Sometimes the mourning is poorly resolved or becomes complicated ( pathological mourning ). It manifests itself when there are periods of extreme sadness, when many months have passed and we are in the early stages, when it refers to intense pain, or there are suicidal ideations, when it has intense or exaggerated emotional reactions to the stimulus that causes them, it does not just recover a normal dynamic of life and / or work, recurrent thoughts of guilt or pending issues ... On these occasions it becomes necessary the intervention of a psychologist to evaluate and treat this person.

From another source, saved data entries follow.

(* ===== verification/NixlTransfer.v ===== *)
(** * The NIXL worker's transfer thread

    [kv_transfer/nixl_connector.py]: the registered caches, the handshake with
    a producer rank, posting a request's reads, giving up on them, and the
    notifications that end a send. NIXL and the network are the oracles of
    [Peer]: they answer each call from the history of calls. *)

From Stdlib Require Import Strings.Ascii.
From S2P Require Import Prelude Output Sequence KVBase NixlConnector.

(** ** The notifications' text *)

(** [f"{request_id}:{readers}"]. *)
Definition notification (rid : string) (readers : Z) : string := rid +:+ ":" +:+ pretty readers.

(** [s.rsplit(":", 1)], when there is a colon. *)
Fixpoint rsplit_colon (s : string) : option (string * string) :=
  match s with
  | EmptyString => None
  | String c s' =>
      match rsplit_colon s' with
      | Some (a, b) => Some (String c a, b)
      | None => if bool_decide (c = ":"%char) then Some ("", s') else None
      end
  end.

(** [int(s)] of an ASCII text: surrounding blanks, a sign, digits with single
    underscores between them. *)
Definition is_blank (c : ascii) : bool :=
  let n := N_of_ascii c in ((9 <=? n) && (n <=? 13) || (28 <=? n) && (n <=? 32))%N.

Fixpoint lstrip (s : string) : string :=
  match s with String c s' => if is_blank c then lstrip s' else s | EmptyString => s end.

Fixpoint rstrip (s : string) : string :=
  match s with
  | EmptyString => ""
  | String c s' => match rstrip s' with
      | EmptyString => if is_blank c then "" else String c ""
      | t => String c t
      end
  end.

Definition digit (c : ascii) : option Z :=
  let n := N_of_ascii c in if ((48 <=? n) && (n <=? 57))%N then Some (Z.of_N n - 48)%Z else None.

Fixpoint digits_from (acc : Z) (s : string) : option Z :=
  match s with
  | EmptyString => Some acc
  | String c s' =>
      match digit c with
      | Some d => digits_from (acc * 10 + d) s'
      | None =>
          if bool_decide (c = "_"%char) then
            match s' with
            | String c' s'' => match digit c' with Some d => digits_from (acc * 10 + d) s'' | None => None end
            | EmptyString => None
            end
          else None
      end
  end.

Definition unsigned_int (s : string) : option Z :=
  match s with
  | String c s' => match digit c with Some d => digits_from d s' | None => None end
  | EmptyString => None
  end.

Definition py_int (s : string) : option Z :=
  match rstrip (lstrip s) with
  | String c s' =>
      if bool_decide (c = "-"%char) then Z.opp <$> unsigned_int s'
      else if bool_decide (c = "+"%char) then unsigned_int s'
      else unsigned_int (String c s')
  | EmptyString => None
  end.
Lemma yields_remove_running ended i : yields (StillLive ended) (remove_running (Q := Q) (C := C) i).
Proof. unfold remove_running. yields_steps. Qed.
Lemma yields_pop_waiting ended : yields (StillLive ended) (pop_waiting (Q := Q) (C := C)).
Proof. unfold pop_waiting. yields_steps. Qed.
Lemma yields_peek_waiting ended : yields (StillLive ended) (peek_waiting (Q := Q) (C := C)).
Proof. unfold peek_waiting. yields_steps. Qed.
Hint Resolve yields_remove_running yields_pop_waiting yields_peek_waiting : yields.

(** [_drop] ends exactly the sequence it is given, and its request was live. *)
Lemma yields_drop i r : yields (Ends [i]) (drop (Q := Q) (C := C) clock i r).
Proof.
  assert (yields (StillLive [i]) (finish clock i r;;; on_seq i drop_pending)) as Hm by yields_steps.
  intros x [] x3 He.
  assert (exists x2 s j, (finish clock i r;;; on_seq i drop_pending) x = (inr tt, x2) /\ heap x2 !! i = Some s /\
    seqs x2 !! request_id s = Some j /\ x3 = x2 <| seqs ::= delete (request_id s) |>) as (x2 & s & j & Hx2 & Hs & Hj & ->).
  { revert He. unfold drop, get_seq, bind, gets. destruct (finish clock i r x) as [[e|[]] x1]; [done|].
    destruct (on_seq i drop_pending x1) as [[e|[]] x2]; [done|].
    destruct (heap x2 !! i) as [s|] eqn:Hs; [|done]. simpl.
    destruct (seqs x2 !! request_id s) as [j|] eqn:Hj; [|done]. intros [= <-]. by exists x2, s, j. }
  destruct (Hm _ _ _ Hx2) as [A B]. split; simpl.
  - by destruct A.
  - intros rid k. rewrite lookup_delete_Some, B. by intros [].
  - destruct (heap x !! i) as [s1|] eqn:Hs1; [|rewrite (he_none _ _ _ A i Hs1) in Hs; done].
    destruct (he_seqs _ _ _ A i s1 Hs1) as (s' & Hs' & Hr & _). replace s' with s in Hr by congruence.
    exists [request_id s1]. rewrite <-B, <-Hr. split_and!.
    + repeat constructor. by exists s1.
    + apply NoDup_singleton.
    + repeat constructor; [by eexists|apply lookup_delete_eq].
Qed.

9 Keys to overcoming a duel

The key keys to overcome the mourning are the following:

  1. It takes time to take on the loss . For some people it will be longer than for others. We need to give ourselves that time to get the idea of ​​absence.
  2. It is necessary to express the feelings, to be able to comment them with someone, to speak it. We need to share our experience, it is also a way to show what we feel for the deceased.
  3. It is imperative to have a network of social support. A group of people, family or friends, to help us to pass these stages, to be at our side in times of sadness, or simply to listen to us.
  4. You have to remember the person. We must not forget it, it was part of our lives, and must continue to be in our memories. Forgetting does not make it easier to keep going, you have to remember to assume that you are gone and that you should keep walking.
  5. We must assume that we must continue living. Life does not stop because a loved one dies. Moreover, it is very likely that despite our intense pain, our desire not to live, there will be people around us who want us "alive" and need us by their side. This can be a good reason to start and move on.
  6. It is convenient to have data on how it happened . If the person wants to know, there is no need to protect him, he may need this data to integrate and assume the fact in his personal experience. Overprotection is not always adequate. Now, it should be clear how to adapt the data to the age of the person. It is not necessary to recreate in medical or violent data (to give two examples), when the one who requests the information is a son of 11 years.
  7. Go to celebrations and manifestations related to death . It is another way of socially recognizing the death of the loved one. The others support you and share your pain. They are necessary rites from the point of view of the man like social being.
  8. Schedules, routines, habits and customs are good allies . They bring us back to the reality of everyday life. Do not force it either, the person will return to them or establish new ones when prepared.
  9. Our way of leading the duel must be respected . Each one will express the pain in a way, will pass from one phase to another at different times, we have different characters, links with the deceased ... There is room for everyone, and respect is the best option.


We must keep in mind that time is necessary to recover and that there are different ways of manifesting the pain of loss. Taking these two basic issues into account, the other clues arise in their own right.